Lemma map_block_run n out blocks :
  4 ≤ n ≤ MAX_BLOCKS → image n out → block_at out DIRECTORY_BLOCK_MAP = zeros →
  zlen blocks ≤ MAX_DIRECTORY_BLOCKS →
  ∃ out', write_directory_block_map out blocks = Ok out' ∧ image n out'
          ∧ block_updated out DIRECTORY_BLOCK_MAP (put_range 0 (le4s blocks) zeros) out'.
Proof.
  intros Hn Hi Hz Hl. unfold write_directory_block_map.
  change MAX_DIRECTORY_BLOCKS with 1024 in *. rewrite (proj2 (Z.ltb_ge _ _)) by lia.
  cbn [fail_if result_bind]. pose proof zlen_zeros as Hzl. unfold BLOCK_SIZE in Hzl.
  pose proof (zlen_nonneg blocks). apply with_block_run; [done| |by apply file_fits| |].
  - change DIRECTORY_BLOCK_MAP with 3. lia.
  - rewrite Hz. rewrite <-(put_range_nil zeros) at 1.
    rewrite put_block_map_run; [done|done|done|lia|by rewrite Hzl].
  - rewrite length_put_range; [by unfold zeros; rewrite length_replicate|lia|].
    rewrite zlen_le4s. lia.
Qed.

Lemma body_run can_reserve sizes l streams bitmap out :
  sizes = ((λ s : option (list Z), zlen <$> s) <$> streams) →
  Forall size_ok sizes → layout_ok sizes l → prologue l bitmap out →
  ends (let? out := write_streams out streams (ml_streams l) in
        let? dir := serialize_directory can_reserve l in
        let? out := write_scattered out (ml_directory_blocks l) dir in
        write_directory_block_map out (ml_directory_blocks l))
    (finished l streams bitmap) (out_of_memory can_reserve).
Proof.
  intros -> Hok Hl [Hi Hsup Hmap Halt Hact Hblank].
  destruct (layout_blocks _ _ Hok Hl) as (Hn & Hnd & Hb).
  pose proof (file_fits _ Hn) as Hfit. assert (0 ≤ ml_num_blocks l) as Hn0 by lia.
  apply list.NoDup_app in Hnd as (Hnd1 & Hdis & Hnd2).
  setoid_rewrite elem_of_app in Hb.
  destruct (write_streams_run (ml_num_blocks l) Hn0 Hfit out streams (ml_streams l))
    as (out1 & -> & Hi1 & Hag1 & Hst); [done|apply Hl| |done| |].
  { apply list.Forall_forall. intros b Hin. destruct (Hb b) as [? _]; [by left|]. unfold in_file. lia. }
  { intros b Hin. destruct (Hb b) as [? ?]; [by left|]. apply Hblank; [lia|done]. }
  cbn [result_bind]. apply ends_bind.
  eapply ends_mono; [by eapply serialize_directory_run| |done]. intros dir [-> Hdlen].
  destruct (write_scattered_run (ml_num_blocks l) Hn0 Hfit out1 (ml_directory_blocks l)
    (directory (ml_streams l))) as (out2 & -> & Hi2 & Hag2 & Hdir); [done| |done| | |].
  { apply list.Forall_forall. intros b Hin. destruct (Hb b) as [? _]; [by right|]. unfold in_file. lia. }
  { intros b Hin. destruct (Hb b) as [? ?]; [by right|]. rewrite (Hag1 b); [|lia|intros Hin'; exact (Hdis b Hin' Hin)].
    apply Hblank; [lia|done]. }
  { rewrite Hdlen. symmetry. apply Hl. }
  cbn [result_bind].
  assert (∀ b, 0 ≤ b < 4 → block_at out2 b = block_at out b) as Hlow.
  { intros b Hb4. rewrite (Hag2 b), (Hag1 b); [done|lia| |lia|]; intros Hin;
      (destruct (Hb b) as [? _]; [auto|lia]). }
  destruct (map_block_run (ml_num_blocks l) out2 (ml_directory_blocks l))
    as (out3 & -> & Hi3 & [Hs3 Ho3]); [done|done| | |].
  { rewrite Hlow by done. apply Hblank; [change DIRECTORY_BLOCK_MAP with 3; lia|done]. }
  { rewrite (lay_directory _ _ Hl), (lay_size _ _ Hl). by apply fits_small; [|apply Hl]. }
  change DIRECTORY_BLOCK_MAP with 3 in *. cbn [ends]. split; [exact Hi3| |exact Hs3|exact Hmap|..].
  - by rewrite Ho3, Hlow by lia.
  - rewrite Ho3, Hlow by done. exact Halt.
  - rewrite Ho3, Hlow by done. exact Hact.
  - eapply stored_ext; [|exact Hst]. intros b Hin. destruct (Hb b) as [? _]; [by left|].
    rewrite Ho3 by lia. apply Hag2; [lia|exact (Hdis b Hin)].
  - eapply holds_ext; [|exact Hdir]. intros b Hin. destruct (Hb b) as [? _]; [by right|].
    by rewrite Ho3 by lia.
Qed.

Lemma put_range_0 (new l : list Z) : put_range 0 new l = new ++ drop (length new) l.
Proof. done. Qed.

Lemma file_head out : out = block_at out 0 ++ drop bs out.
Proof. unfold block_at, offset. simpl. by rewrite drop_0, take_drop. Qed.

(** The fields at the start of the file. *)
Lemma head_fields l out :
  block_at out 0 = put_range 0 (header l) zeros →
  take 32 out = MSF_700_MAGIC
  ∧ ∃ rest, drop 32 out = le4s [BLOCK_SIZE; ACTIVE_FPM_BLOCK; ml_num_blocks l;
                                ml_directory_size l; 0; DIRECTORY_BLOCK_MAP] ++ rest.
Proof.
  intros Hsup. rewrite (file_head out), Hsup, put_range_0. unfold header. rewrite <-!(assoc_L (++)).
  split; [by rewrite take_app_length'|]. rewrite drop_app_length' by done. by eexists.
Qed.

Lemma read_directory_run out l streams :
  Forall2 plans ((λ s : option (list Z), zlen <$> s) <$> streams) (ml_streams l) →
  Forall2 (stored out) streams (ml_streams l) → Forall in_u32 (ml_streams l ≫= ps_blocks) →
  zlen streams ≤ MAX_STREAMS → read_directory out (directory (ml_streams l)) = Some streams.
Proof.
  intros Hpl Hst Hb Hc. assert (zlen (ml_streams l) = zlen streams) as Hlen.
  { unfold zlen. by rewrite (Forall2_length Hst). }
  assert (Forall in_u32 (ps_size <$> ml_streams l)) as Hsizes.
  { clear -Hpl. revert Hpl. generalize (ml_streams l). intros planned Hpl.
    remember ((λ s : option (list Z), zlen <$> s) <$> streams) as sizes eqn:Hs. revert streams Hs.
    induction Hpl as [|s ps sizes planned Hp Hpl IH]; intros streams Hs; [constructor|].
    destruct streams as [|st streams]; simplify_eq/=. constructor; [|by eapply IH].
    unfold in_u32. destruct st as [data|]; simpl in Hp.
    - destruct Hp as (? & -> & _). unfold zlen, NIL_STREAM_SIZE in *. lia.
    - destruct Hp as [-> _]. done. }
  unfold read_directory, directory. change (zlen (ml_streams l) :: ?x) with ([zlen (ml_streams l)] ++ x).
  rewrite !le4s_app. change 1%nat with (length [zlen (ml_streams l)]).
  rewrite read_u32s_run.
  2: { constructor; [|done]. unfold in_u32, MAX_STREAMS, u16_max, u32_max, zlen in *. lia. }
  replace (Z.to_nat (zlen (ml_streams l))) with (length (ps_size <$> ml_streams l))
    by (rewrite length_fmap; unfold zlen; lia).
  rewrite read_u32s_run by done. rewrite <-(app_nil_r (le4s (ml_streams l ≫= ps_blocks))).
  by apply read_streams_run.
Qed.

Lemma read_finished sizes l streams bitmap out :
  sizes = ((λ s : option (list Z), zlen <$> s) <$> streams) →
  Forall size_ok sizes → layout_ok sizes l → finished l streams bitmap out →
  read_msf out = Some streams.
Proof.
  intros -> Hok Hl [Hi Hsup Hmap _ _ _ Hst Hdir].
  destruct (layout_blocks _ _ Hok Hl) as (Hn & _ & Hb). pose proof Hl as [Hfits Hpl Hsz Hdb _ _].
  destruct (fits_small _ Hok Hfits) as (_ & Hsmall & _). destruct Hfits as [Hc _].
  assert (Forall in_u32 ((ml_streams l ≫= ps_blocks) ++ ml_directory_blocks l)) as Hbl.
  { apply list.Forall_forall. intros b Hin. destruct (Hb b Hin) as [? _].
    unfold in_u32, MAX_BLOCKS, BLOCK_SIZE, u32_max in *. lia. }
  apply list.Forall_app in Hbl as [Hbl1 Hbl2].
  assert (ml_directory_size l = zlen (directory (ml_streams l))) as Hdl.
  { unfold directory. rewrite zlen_le4s, zlen_cons, zlen_app, Hsz, (plans_total _ _ Hpl).
    unfold directory_needed, zlen. rewrite !length_fmap, (Forall2_length Hst). lia. }
  destruct (head_fields l out Hsup) as [Hmagic [rest Hfields]].
  unfold read_msf. rewrite Hmagic, bool_decide_eq_true_2 by done. cbn [negb]. rewrite Hfields.
  match goal with |- context [le4s ?vs] => change 6%nat with (length vs) end.
  rewrite read_u32s_run.
  2: { pose proof (zlen_nonneg (directory (ml_streams l))).
       repeat constructor; unfold MAX_BLOCKS, BLOCK_SIZE, u32_max in *; done || lia. }
  rewrite Z.eqb_refl, (proj2 (Z.eqb_eq _ _)) by (unfold image in Hi; lia). cbn [andb].
  rewrite Hmap, put_range_0, <-Hdb. unfold zlen at 1. rewrite Nat2Z.id, read_u32s_run by done.
  rewrite Hdl, read_blocks_holds by done. apply read_directory_run; [done..|].
  unfold zlen in *. by rewrite length_fmap in Hc.
Qed.

(** The streams a container can hold: stream zero is present and empty, there
    are at most 65535 streams, and the streams and their directory need at most
    the 32750 blocks that a file of 32768 blocks has left. *)
Definition acceptable (streams : list (option (list Z))) : Prop :=
  head streams = Some (Some []) ∧ fits ((λ s : option (list Z), zlen <$> s) <$> streams).

Lemma write_msf_ends can_reserve streams :
  ends (write_msf can_reserve streams)
    (λ out, acceptable streams ∧ read_msf out = Some streams
            ∧ ∃ n bitmap, image n out ∧ n ≤ MAX_BLOCKS ∧ free_page_map n bitmap
                ∧ block_at out ALTERNATE_FPM_BLOCK = bitmap
                ∧ block_at out ACTIVE_FPM_BLOCK = bitmap)
    (refused_for can_reserve (acceptable streams)).
Proof.
  assert (Forall size_ok ((λ s : option (list Z), zlen <$> s) <$> streams)) as Hok.
  { apply list.Forall_fmap, list.Forall_forall. intros [data|] _ n; simpl; [|done].
    intros [= <-]. apply zlen_nonneg. }
  unfold write_msf. apply ends_bind, ends_fail_if; intros H1; autorewrite with rust in H1.
  2: { split; [done|]. right. intros [_ [Hc _]]. unfold zlen in *. rewrite length_fmap in Hc. lia. }
  apply ends_bind, ends_fail_if; intros H2; autorewrite with rust in H2.
  2: { split; [done|]. right. by intros [? _]. }
  apply ends_bind, try_reserve_ends. apply ends_bind.
  eapply ends_mono; [by apply plan_layout_ends| |intros e; apply refused_mono; by intros [_ ?]].
  intros l Hl. destruct (layout_blocks _ _ Hok Hl) as (Hn & _ & _).
  apply ends_bind. rewrite (proj2 (checked_mul_some _ _ _ (ml_num_blocks l * BLOCK_SIZE)))
    by (split; [done|by apply file_fits]). cbn [ok_or ends].
  apply ends_bind, try_reserve_ends.
  destruct (prologue_run l Hn) as (out1 & out2 & bm & -> & Hfpm & Hpro). cbn [result_bind].
  rewrite Hfpm. cbn [result_bind].
  eapply ends_mono; [by eapply body_run|..].
  - intros out Hfin. split; [split; [done|apply Hl]|]. split; [by eapply read_finished|].
    exists (ml_num_blocks l), bm. destruct Hfin as [? _ _ ? ? ? _ _]. split_and!; [assumption|lia|assumption..].
  - intros e He. split; [by destruct He as (ctx & count & -> & _)|by left].
Qed.

(** C20: what the MSF writer writes is what a reader of the format reads.  The
    file that [write_msf] returns, read from its superblock through the
    directory block map and the stream directory, gives back exactly the
    streams that were written, nil streams and empty streams told apart; the
    file is a whole number of blocks, at most 32768; and its two free-page maps
    are equal and mark exactly the blocks of the file as taken. *)
Theorem msf_roundtrip can_reserve streams out :
  write_msf can_reserve streams = Ok out →
  read_msf out = Some streams
  ∧ ∃ n bitmap, image n out ∧ n ≤ MAX_BLOCKS ∧ free_page_map n bitmap
      ∧ block_at out ALTERNATE_FPM_BLOCK = bitmap ∧ block_at out ACTIVE_FPM_BLOCK = bitmap.
Proof.
  intros Hw. pose proof (write_msf_ends can_reserve streams) as He. rewrite Hw in He. apply He.
Qed.

(** C35: the MSF writer accepts exactly what fits.  Whatever memory is
    available it returns, with a file or with a refusal, and never panics, runs
    out of loop steps or reports a fault of its own layout.  It writes only what
    is acceptable (stream zero present and empty, at most 65535 streams, at
    most 32750 blocks for the streams and their directory), and an acceptable
    container is refused only when the allocator denied a reservation. *)
Theorem msf_accepts_exactly can_reserve streams :
  (∃ out, write_msf can_reserve streams = Ok out ∧ acceptable streams)
  ∨ (∃ e, write_msf can_reserve streams = Err e ∧ refusal e
          ∧ (out_of_memory can_reserve e ∨ ¬ acceptable streams)).
Proof.
  pose proof (write_msf_ends can_reserve streams) as He.
  destruct (write_msf can_reserve streams) as [out|e|]; [|right|done].
  - left. exists out. split; [done|apply He].
  - exists e. destruct He as [? ?]. done.
Qed.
..............................
Reproducing the whole listing above is not the task. Copy exactly only the lines from the one with "as (out3 & ->" to the one with "rewrite Ho3 by lia. apply", both kept.

    as (out3 & -> & Hi3 & [Hs3 Ho3]); [done|done| | |].
  { rewrite Hlow by done. apply Hblank; [change DIRECTORY_BLOCK_MAP with 3; lia|done]. }
  { rewrite (lay_directory _ _ Hl), (lay_size _ _ Hl). by apply fits_small; [|apply Hl]. }
  change DIRECTORY_BLOCK_MAP with 3 in *. cbn [ends]. split; [exact Hi3| |exact Hs3|exact Hmap|..].
  - by rewrite Ho3, Hlow by lia.
  - rewrite Ho3, Hlow by done. exact Halt.
  - rewrite Ho3, Hlow by done. exact Hact.
  - eapply stored_ext; [|exact Hst]. intros b Hin. destruct (Hb b) as [? _]; [by left|].
    rewrite Ho3 by lia. apply Hag2; [lia|exact (Hdis b Hin)].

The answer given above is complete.